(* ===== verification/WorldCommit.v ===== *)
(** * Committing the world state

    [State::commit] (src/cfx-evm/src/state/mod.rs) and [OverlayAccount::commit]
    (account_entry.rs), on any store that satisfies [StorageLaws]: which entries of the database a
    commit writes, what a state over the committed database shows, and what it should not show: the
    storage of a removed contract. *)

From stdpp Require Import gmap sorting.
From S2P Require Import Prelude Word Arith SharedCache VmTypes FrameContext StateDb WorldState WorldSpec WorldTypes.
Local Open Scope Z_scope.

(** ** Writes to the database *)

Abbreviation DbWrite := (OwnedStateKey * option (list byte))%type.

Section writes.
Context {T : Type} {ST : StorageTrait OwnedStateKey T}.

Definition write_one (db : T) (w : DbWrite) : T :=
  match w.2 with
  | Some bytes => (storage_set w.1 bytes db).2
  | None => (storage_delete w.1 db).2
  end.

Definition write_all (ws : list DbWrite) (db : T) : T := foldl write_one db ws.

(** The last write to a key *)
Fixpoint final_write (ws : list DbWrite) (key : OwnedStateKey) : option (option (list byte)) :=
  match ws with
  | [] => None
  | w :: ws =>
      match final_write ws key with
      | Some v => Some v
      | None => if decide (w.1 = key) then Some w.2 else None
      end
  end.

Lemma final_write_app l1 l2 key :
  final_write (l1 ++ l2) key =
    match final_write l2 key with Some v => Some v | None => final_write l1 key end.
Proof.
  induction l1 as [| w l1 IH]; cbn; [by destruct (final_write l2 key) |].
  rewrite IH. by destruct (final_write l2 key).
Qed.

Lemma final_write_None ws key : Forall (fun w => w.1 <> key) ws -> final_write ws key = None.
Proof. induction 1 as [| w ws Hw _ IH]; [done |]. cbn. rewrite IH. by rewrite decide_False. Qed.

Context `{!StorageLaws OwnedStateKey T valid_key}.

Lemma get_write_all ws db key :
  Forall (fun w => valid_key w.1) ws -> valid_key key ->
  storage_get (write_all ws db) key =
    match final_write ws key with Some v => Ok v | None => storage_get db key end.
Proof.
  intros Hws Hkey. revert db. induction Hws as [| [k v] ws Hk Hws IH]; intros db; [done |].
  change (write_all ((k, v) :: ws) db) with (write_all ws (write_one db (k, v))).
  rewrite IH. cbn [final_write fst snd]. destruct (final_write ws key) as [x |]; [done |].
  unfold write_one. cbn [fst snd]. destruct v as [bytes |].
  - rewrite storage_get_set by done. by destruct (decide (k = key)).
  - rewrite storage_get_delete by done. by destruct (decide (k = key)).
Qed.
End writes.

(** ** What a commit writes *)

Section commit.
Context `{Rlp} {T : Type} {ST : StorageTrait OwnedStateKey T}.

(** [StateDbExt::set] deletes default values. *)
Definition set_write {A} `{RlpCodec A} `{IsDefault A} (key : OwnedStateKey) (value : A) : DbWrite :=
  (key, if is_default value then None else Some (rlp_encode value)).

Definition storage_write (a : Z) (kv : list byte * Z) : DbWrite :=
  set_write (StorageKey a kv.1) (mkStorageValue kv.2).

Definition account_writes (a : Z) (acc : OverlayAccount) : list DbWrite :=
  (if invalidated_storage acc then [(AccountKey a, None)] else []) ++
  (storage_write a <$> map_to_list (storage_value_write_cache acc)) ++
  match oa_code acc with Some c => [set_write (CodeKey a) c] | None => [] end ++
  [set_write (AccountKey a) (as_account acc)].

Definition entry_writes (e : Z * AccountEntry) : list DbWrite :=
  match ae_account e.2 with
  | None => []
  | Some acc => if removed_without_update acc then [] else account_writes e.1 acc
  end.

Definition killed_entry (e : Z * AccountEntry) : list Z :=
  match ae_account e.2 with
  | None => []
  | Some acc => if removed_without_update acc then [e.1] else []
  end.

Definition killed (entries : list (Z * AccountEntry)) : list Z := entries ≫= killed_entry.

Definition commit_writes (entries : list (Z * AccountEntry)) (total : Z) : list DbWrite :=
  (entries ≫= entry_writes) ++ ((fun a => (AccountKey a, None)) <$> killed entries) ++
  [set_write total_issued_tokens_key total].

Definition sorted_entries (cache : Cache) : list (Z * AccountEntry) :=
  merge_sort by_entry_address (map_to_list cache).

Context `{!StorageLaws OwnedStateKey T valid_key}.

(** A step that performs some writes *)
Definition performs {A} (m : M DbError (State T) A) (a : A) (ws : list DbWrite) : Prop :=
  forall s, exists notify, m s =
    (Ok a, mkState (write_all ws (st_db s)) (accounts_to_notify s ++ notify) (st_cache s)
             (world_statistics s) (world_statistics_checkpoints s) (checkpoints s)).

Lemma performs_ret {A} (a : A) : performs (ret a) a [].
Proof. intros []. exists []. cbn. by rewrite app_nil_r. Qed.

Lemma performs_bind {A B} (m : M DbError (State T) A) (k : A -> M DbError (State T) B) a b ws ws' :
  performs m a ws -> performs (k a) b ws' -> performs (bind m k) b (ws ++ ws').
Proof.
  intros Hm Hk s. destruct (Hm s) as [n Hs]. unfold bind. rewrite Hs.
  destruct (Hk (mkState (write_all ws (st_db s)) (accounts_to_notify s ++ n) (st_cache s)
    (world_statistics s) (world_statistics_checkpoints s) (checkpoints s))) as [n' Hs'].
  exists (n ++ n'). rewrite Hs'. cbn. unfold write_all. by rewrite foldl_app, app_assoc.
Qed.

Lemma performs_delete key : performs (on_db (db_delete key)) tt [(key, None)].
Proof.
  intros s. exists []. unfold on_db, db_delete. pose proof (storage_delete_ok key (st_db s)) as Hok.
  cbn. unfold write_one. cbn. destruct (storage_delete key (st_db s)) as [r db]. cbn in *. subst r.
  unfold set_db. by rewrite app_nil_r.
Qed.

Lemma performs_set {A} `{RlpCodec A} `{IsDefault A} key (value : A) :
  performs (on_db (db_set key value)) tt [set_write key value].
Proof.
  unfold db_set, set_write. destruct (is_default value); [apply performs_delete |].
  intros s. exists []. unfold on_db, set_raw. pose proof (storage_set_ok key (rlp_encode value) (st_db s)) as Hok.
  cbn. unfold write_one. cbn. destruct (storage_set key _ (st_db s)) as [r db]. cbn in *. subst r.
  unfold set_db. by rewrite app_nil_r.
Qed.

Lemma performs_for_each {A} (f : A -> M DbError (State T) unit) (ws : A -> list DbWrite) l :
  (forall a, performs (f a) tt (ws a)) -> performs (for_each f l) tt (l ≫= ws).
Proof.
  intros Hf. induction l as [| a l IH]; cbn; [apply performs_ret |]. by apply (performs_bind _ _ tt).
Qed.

· · · · · · ·

TASK DESCRIPTION>
Look through the material for "done". Copy each line that has it.

SOLVED PROBLEM>
Proof. induction 1 as [| w ws Hw _ IH]; [done |]. cbn. rewrite IH. by rewrite decide_False. Qed.
  intros Hws Hkey. revert db. induction Hws as [| [k v] ws Hk Hws IH]; intros db; [done |].
  rewrite IH. cbn [final_write fst snd]. destruct (final_write ws key) as [x |]; [done |].
  - rewrite storage_get_set by done. by destruct (decide (k = key)).
  - rewrite storage_get_delete by done. by destruct (decide (k = key)).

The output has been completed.